**What is expected**
Reproduce, exactly, the lines of the material below from the line containing "destruct (_ <=?" through the line containing "Proof. intros Hv.", with both end lines included and nothing else.
------------------------------------------------------------------------
Lemma uint_shrink_ends k t last :
  uint_mid t -> ut_hi t <= top -> ut_hi t - ut_lo t < 2 ^ Z.of_nat k -> fails (ut_hi t) = true ->
  (forall x, 0 <= x < ut_lo t -> fails x = false) ->
  exists v, shrink fails (S k) last t = Ret (Some v) /\ least fails v /\ v <= ut_hi t.
Proof.
  revert t last. induction k as [|k IH]; intros t last Hm Htop Hd Hhi Hlo; destruct (uint_shrink_step t (fails (ut_curr t)) Hm) as (c & t' & Hs & Hc & Hf);
    assert (0 <= ut_lo t <= ut_curr t /\ ut_curr t <= ut_hi t) as [Hlc Hch];
    try (destruct Hm as (_ & ? & _ & ->); pose proof (Z.div_pos (ut_hi t - ut_lo t) 2 ltac:(lia) ltac:(lia)); pose proof (Z.div_le_upper_bound (ut_hi t - ut_lo t) 2 (ut_hi t - ut_lo t) ltac:(lia) ltac:(lia)); lia).
  - (* the interval is empty *)
    change (2 ^ Z.of_nat 0) with 1 in Hd. assert (ut_curr t = ut_hi t) as He by lia. cbn [shrink]. cbn [current simplify complicate uint_tree].
    rewrite He in Hs |- *. rewrite Hhi in Hs |- *. rewrite Hs. cbn.
    destruct Hc as [->|(_ & _ & _ & _ & ? & _)]; [|lia]. exists (ut_hi t). split_and!; [done| |lia]. split_and!; [done|lia|].
    intros x Hx. apply Hlo. lia.
  - rewrite Nat2Z.inj_succ, Z.pow_succ_r in Hd by lia. remember (S k) as k' eqn:Hk. cbn [shrink].
    cbn [current simplify complicate uint_tree]. destruct (fails (ut_curr t)) eqn:E; rewrite Hs; cbn; destruct c.
    + destruct Hc as [?|(Hm' & Hl & Hh & Hd' & _ & Hlo' & Hhi')]; [done|]. subst k'.
      destruct (IH t' (ut_curr t)) as (v & ? & ? & ?); [done|lia| |by rewrite Hhi'|by rewrite Hlo'|].
      { apply Z.le_lt_trans with (1 := Hd'). apply Z.div_lt_upper_bound; lia. }
      exists v. split_and!; [done|done|lia].
    + exists (ut_curr t). split_and!; [done| |lia]. split_and!; [done|lia|]. intros x Hx. destruct (Hf eq_refl) as [?|[_ ?]]; apply Hlo; lia.
    + destruct Hc as [?|(Hm' & Hl & Hh & Hd' & Hne & Hlo' & Hhi')]; [done|]. subst k'.
      destruct (IH t' last) as (v & ? & ? & ?); [done|lia| |by rewrite Hhi'| |].
      { apply Z.le_lt_trans with (1 := Hd'). apply Z.div_lt_upper_bound; lia. }
      { intros x Hx. destruct (fails x) eqn:Ex; [|done]. rewrite <- E. symmetry. apply (Hup x); [lia|lia|done]. }
      exists v. split_and!; [done|done|lia].
    + exfalso. destruct (Hf eq_refl) as [?|[? _]]; [|done]. assert (ut_curr t = ut_hi t) as He by lia. congruence.
Qed.
(** The dictionary of a fuzz test starts with exactly the addresses of the
    accounts of its database, the words their code pushes in its first 24 KiB
    and the slots and values of their storage, pushed words and values
    together with the words next to them, as far as the configuration wants
    them; and it is never empty. *)
Theorem initial_dictionary_exact random accounts config :
  NoDup accounts.*1 ->
  let d := build_initial_state random accounts config in
  state_values d <> ∅ /\
  forall v, v ∈ state_values d <-> v ∈ accounts ≫= account_words config \/ (accounts = [] /\ v = random).
Proof.
  intros Hnd. cbn. assert (forall d0, Forall (fun e => e.1 ∉ addresses d0) accounts ->
    forall v, v ∈ state_values (fold_left (initial_account config) accounts d0) <-> v ∈ accounts ≫= account_words config \/ v ∈ state_values d0) as Hel.
  { induction accounts as [|[a acc] accounts IH]; intros d0 Hd v; cbn [fold_left mbind list_bind]; [set_solver|].
    apply Forall_cons in Hd as [Ha Hd]. apply NoDup_cons in Hnd as [Hna Hnd]. rewrite IH; [|done|].
    - rewrite elem_of_app. unfold account_words at 2. cbn. destruct (include_storage config).
      + rewrite elem_slots. destruct (include_push_bytes config); [rewrite elem_code by done|]; cbn; set_solver.
      + destruct (include_push_bytes config); [rewrite elem_code by done|]; cbn; set_solver.
    - apply Forall_forall. intros [b accb] Hb. cbn in *. rewrite Forall_forall in Hd. specialize (Hd _ Hb). cbn in Hd.
      assert (b <> a) as Hne by (intros ->; apply Hna; by apply list_elem_of_fmap_2' with (x := (a, accb))).
      destruct (include_storage config); [rewrite addresses_slots|]; (destruct (include_push_bytes config); [|done]); intros Hin; apply addresses_code in Hin; set_solver. }
  specialize (Hel dictionary_default). unfold build_initial_state. destruct (decide _) as [He|Hne].
  - assert (accounts = []) as ->.
    { destruct accounts as [|[a acc] accounts]; [done|]. exfalso. assert (a ∈ (∅ : gset Z)) as Hin; [|set_solver]. rewrite <- He. apply Hel; [|set_solver].
      apply Forall_forall. cbn. set_solver. }
    cbn. split; [set_solver|]. intros v. set_solver.
  - split; [done|]. intros v. rewrite Hel by (apply Forall_forall; cbn; set_solver). cbn.
    split; [set_solver|]. intros [?|[-> ?]]; [by left|]. by destruct Hne.
Qed.

(** ** Growth *)

(** Words of 256 bits go in, and none goes out. *)
Definition grows (d d' : FuzzDictionary) : Prop :=
  state_values d ⊆ state_values d' /\ (set_Forall is_u256 (state_values d) -> set_Forall is_u256 (state_values d')).
#[local] Instance grows_preorder : PreOrder grows.
Proof. split; [by intros d; split|]. intros d1 d2 d3 [? ?] [? ?]. split; [set_solver|auto]. Qed.
Lemma insert_values_grows l d : Forall is_u256 l -> grows d (insert_values l d).
Proof.
  intros Hl. split; [intros v Hv; apply elem_insert_values; by right|]. intros Hd v [Hv|Hv]%elem_insert_values; [|by apply Hd].
  rewrite Forall_forall in Hl. auto.
Qed.
Lemma fold_grows {A} (f : FuzzDictionary -> A -> FuzzDictionary) l d : Forall (fun a => forall d, grows d (f d a)) l -> grows d (fold_left f l d).
Proof. intros Hl. revert d. induction Hl as [|a l Ha _ IH]; intros d; cbn; [reflexivity|]. etrans; [apply Ha|apply IH]. Qed.
Lemma neighbours_u256 v : is_u256 v -> Forall is_u256 (with_neighbours v).
Proof.
  intros Hv. unfold with_neighbours, is_u256 in *. constructor; [done|]. apply Forall_app. split; [destruct (v =? 0) eqn:E|destruct (v =? U256_MAX) eqn:E]; repeat constructor; lia.
Qed.
Context (Hpush : forall op, is_push op = true -> PUSH1 <= op <= PUSH1 + 31).
Lemma from_be_u256 l : Forall is_byte l -> (length l <= 32)%nat -> is_u256 (from_be_bytes l).
Proof.
  intros Hl Hlen. pose proof (from_be_bound l Hl). unfold is_u256, U256_MAX. pose proof (Z.pow_le_mono_r 256 (Z.of_nat (length l)) 32 ltac:(lia) ltac:(lia)).
  change (2 ^ 256) with (256 ^ 32). lia.
Qed.
Lemma pushed_u256 skip limit code : Forall is_byte code -> Forall is_u256 (pushed skip limit code).
Proof.
  intros Hc. revert skip limit. induction Hc as [|op rest Hop Hrest IH]; intros skip [|limit]; cbn [pushed]; try constructor.
  destruct skip as [|skip]; [|apply IH]. destruct (is_push op) eqn:E; [|apply IH]. apply Hpush in E. unfold PUSH1 in *.
  destruct (_ <=? _)%nat; [|constructor]. apply Forall_app. split; [|apply IH]. apply neighbours_u256, from_be_u256; [by apply Forall_take|].
  rewrite length_take. lia.
Qed.
Lemma chunk_words_u256 fuel data : Forall is_byte data -> Forall is_u256 (chunk_words fuel data).
Proof.
  revert data. induction fuel as [|fuel IH]; intros data Hd; [constructor|]. destruct data as [|b data]; [constructor|]. cbn [chunk_words].
  constructor; [|apply IH; by apply Forall_drop]. apply from_be_u256; [|rewrite length_take; lia].
  apply Forall_take, Forall_app. split; [done|]. apply Forall_replicate. unfold is_byte. lia.
Qed.

(** Data as the EVM has them. *)
Definition account_ok (e : Address * FuzzAccount) : Prop :=
  is_u256 e.1 /\ Forall (fun s => is_u256 s.1 /\ is_u256 s.2) (fa_storage e.2) /\
  (forall code, AccountInfo.code (fa_info e.2) = Some code -> Forall is_byte code).
Definition log_ok (l : FuzzLog) : Prop := Forall is_u256 (fl_topics l) /\ Forall is_byte (fl_data l).
Lemma insert_value_grows v d : is_u256 v -> grows d (insert_value v d).
Proof. intros Hv. apply (insert_values_grows [v]). by apply Forall_singleton. Qed.
Lemma collect_code_grows a code d : (forall c, code = Some c -> Forall is_byte c) -> grows d (collect_code a code d).
Proof.
  intros Hc. unfold collect_code, insert_address. destruct code as [c|]; [|reflexivity]. destruct (bool_decide _); [|by split].
  etrans; [|apply insert_values_grows; rewrite collect_push_bytes_pushed; apply pushed_u256; by apply Hc]. by split.
Qed.
Lemma slots_grow l d : Forall (fun s => is_u256 s.1 /\ is_u256 s.2) l -> grows d (fold_left insert_slot_values l d).
Proof.
  intros Hl. apply fold_grows. eapply Forall_impl; [exact Hl|]. intros [slot v] [? ?] d'. apply insert_values_grows. constructor; [done|]. by apply neighbours_u256.
Qed.
Lemma logs_grow l d : Forall log_ok l -> grows d (fold_left insert_log l d).
Proof.
  intros Hl. apply fold_grows. eapply Forall_impl; [exact Hl|]. intros log [? ?] d'. apply insert_values_grows, Forall_app. split; [done|]. by apply chunk_words_u256.
Qed.
Lemma collect_state_grows logs changes config d : Forall log_ok logs -> Forall account_ok changes -> grows d (collect_state_from_call logs changes config d).
Proof.
  intros Hl Hc. revert d. induction Hc as [|[a acc] changes (Ha & Hs & Hcode) _ IH]; intros d; cbn [collect_state_from_call]; [reflexivity|]. cbn in Ha, Hs, Hcode.
  set (d1 := if _ && _ then collect_code _ _ _ else _). assert (grows d d1) as Hd1.
  { etrans; [apply (insert_value_grows a); done|]. unfold d1. destruct (_ && _); [by apply collect_code_grows|reflexivity]. }
  clearbody d1. destruct (_ && _); [|exact Hd1]. etrans; [exact Hd1|]. etrans; [by apply slots_grow|]. etrans; [by apply logs_grow|]. apply IH.
Qed.

(** A strategy that was built on a dictionary can draw from it forever:
    however many calls, with whatever changes and logs, and however many
    stacks are collected in between, the dictionary keeps its words, holds
    words of 256 bits only, and stays as large as it was. *)
Theorem dictionary_stays_usable len d (ops : list (list FuzzLog * list (Address * FuzzAccount) * FuzzDictionaryConfig + list Z)) :
  usable len d ->
  Forall (fun o => match o with inl (logs, changes, _) => Forall log_ok logs /\ Forall account_ok changes | inr stack => Forall is_u256 stack end) ops ->
  let d' := fold_left (fun d o => match o with inl (logs, changes, config) => collect_state_from_call logs changes config d | inr stack => collect_stack stack d end) ops d in
  usable len d' /\ state_values d ⊆ state_values d'.
Proof.
  intros [Hlen Hd] Hops d'. assert (grows d d') as [Hsub Hw].
  { apply fold_grows. eapply Forall_impl; [exact Hops|]. intros [[[logs changes] config]|stack]; [intros [? ?] d0; by apply collect_state_grows|].
    intros Hs d0. by apply insert_values_grows. }
  split; [|done]. split; [|auto]. apply subseteq_size in Hsub. lia.
Qed.

(** Without storage values no log is looked at, and no account after the
    first one. *)
Theorem no_storage_no_logs logs a account changes config d :
  include_storage config = false ->
  collect_state_from_call logs ((a, account) :: changes) config d = collect_state_from_call [] [(a, account)] config d.
Proof. intros Hs. cbn [collect_state_from_call]. by rewrite Hs. Qed.
End Dictionary.
(* ===== verification/Invariant.v ===== *)
(** * Invariant tests (evm/src/fuzz/invariant, evm/src/fuzz/strategies/invariants.rs)

    The choice of contracts, functions and senders, the runs that look for a
    sequence of calls that breaks an invariant, and what is done with such a
    sequence.  The executor is an interface; a state change set is a map that
    is gone through in some order. *)
From S2P Require Import ForkBackend CheatHooks Prelude Transaction Hardfork Db Mapping FuzzInt Fuzz.
Open Scope Z_scope.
------------------------------------------------------------------------
**Exercise response**
  destruct (_ <=? _)%nat; [|constructor]. apply Forall_app. split; [|apply IH]. apply neighbours_u256, from_be_u256; [by apply Forall_take|].
  rewrite length_take. lia.
Qed.
Lemma chunk_words_u256 fuel data : Forall is_byte data -> Forall is_u256 (chunk_words fuel data).
Proof.
  revert data. induction fuel as [|fuel IH]; intros data Hd; [constructor|]. destruct data as [|b data]; [constructor|]. cbn [chunk_words].
  constructor; [|apply IH; by apply Forall_drop]. apply from_be_u256; [|rewrite length_take; lia].
  apply Forall_take, Forall_app. split; [done|]. apply Forall_replicate. unfold is_byte. lia.
Qed.

(** Data as the EVM has them. *)
Definition account_ok (e : Address * FuzzAccount) : Prop :=
  is_u256 e.1 /\ Forall (fun s => is_u256 s.1 /\ is_u256 s.2) (fa_storage e.2) /\
  (forall code, AccountInfo.code (fa_info e.2) = Some code -> Forall is_byte code).
Definition log_ok (l : FuzzLog) : Prop := Forall is_u256 (fl_topics l) /\ Forall is_byte (fl_data l).
Lemma insert_value_grows v d : is_u256 v -> grows d (insert_value v d).
Proof. intros Hv. apply (insert_values_grows [v]). by apply Forall_singleton. Qed.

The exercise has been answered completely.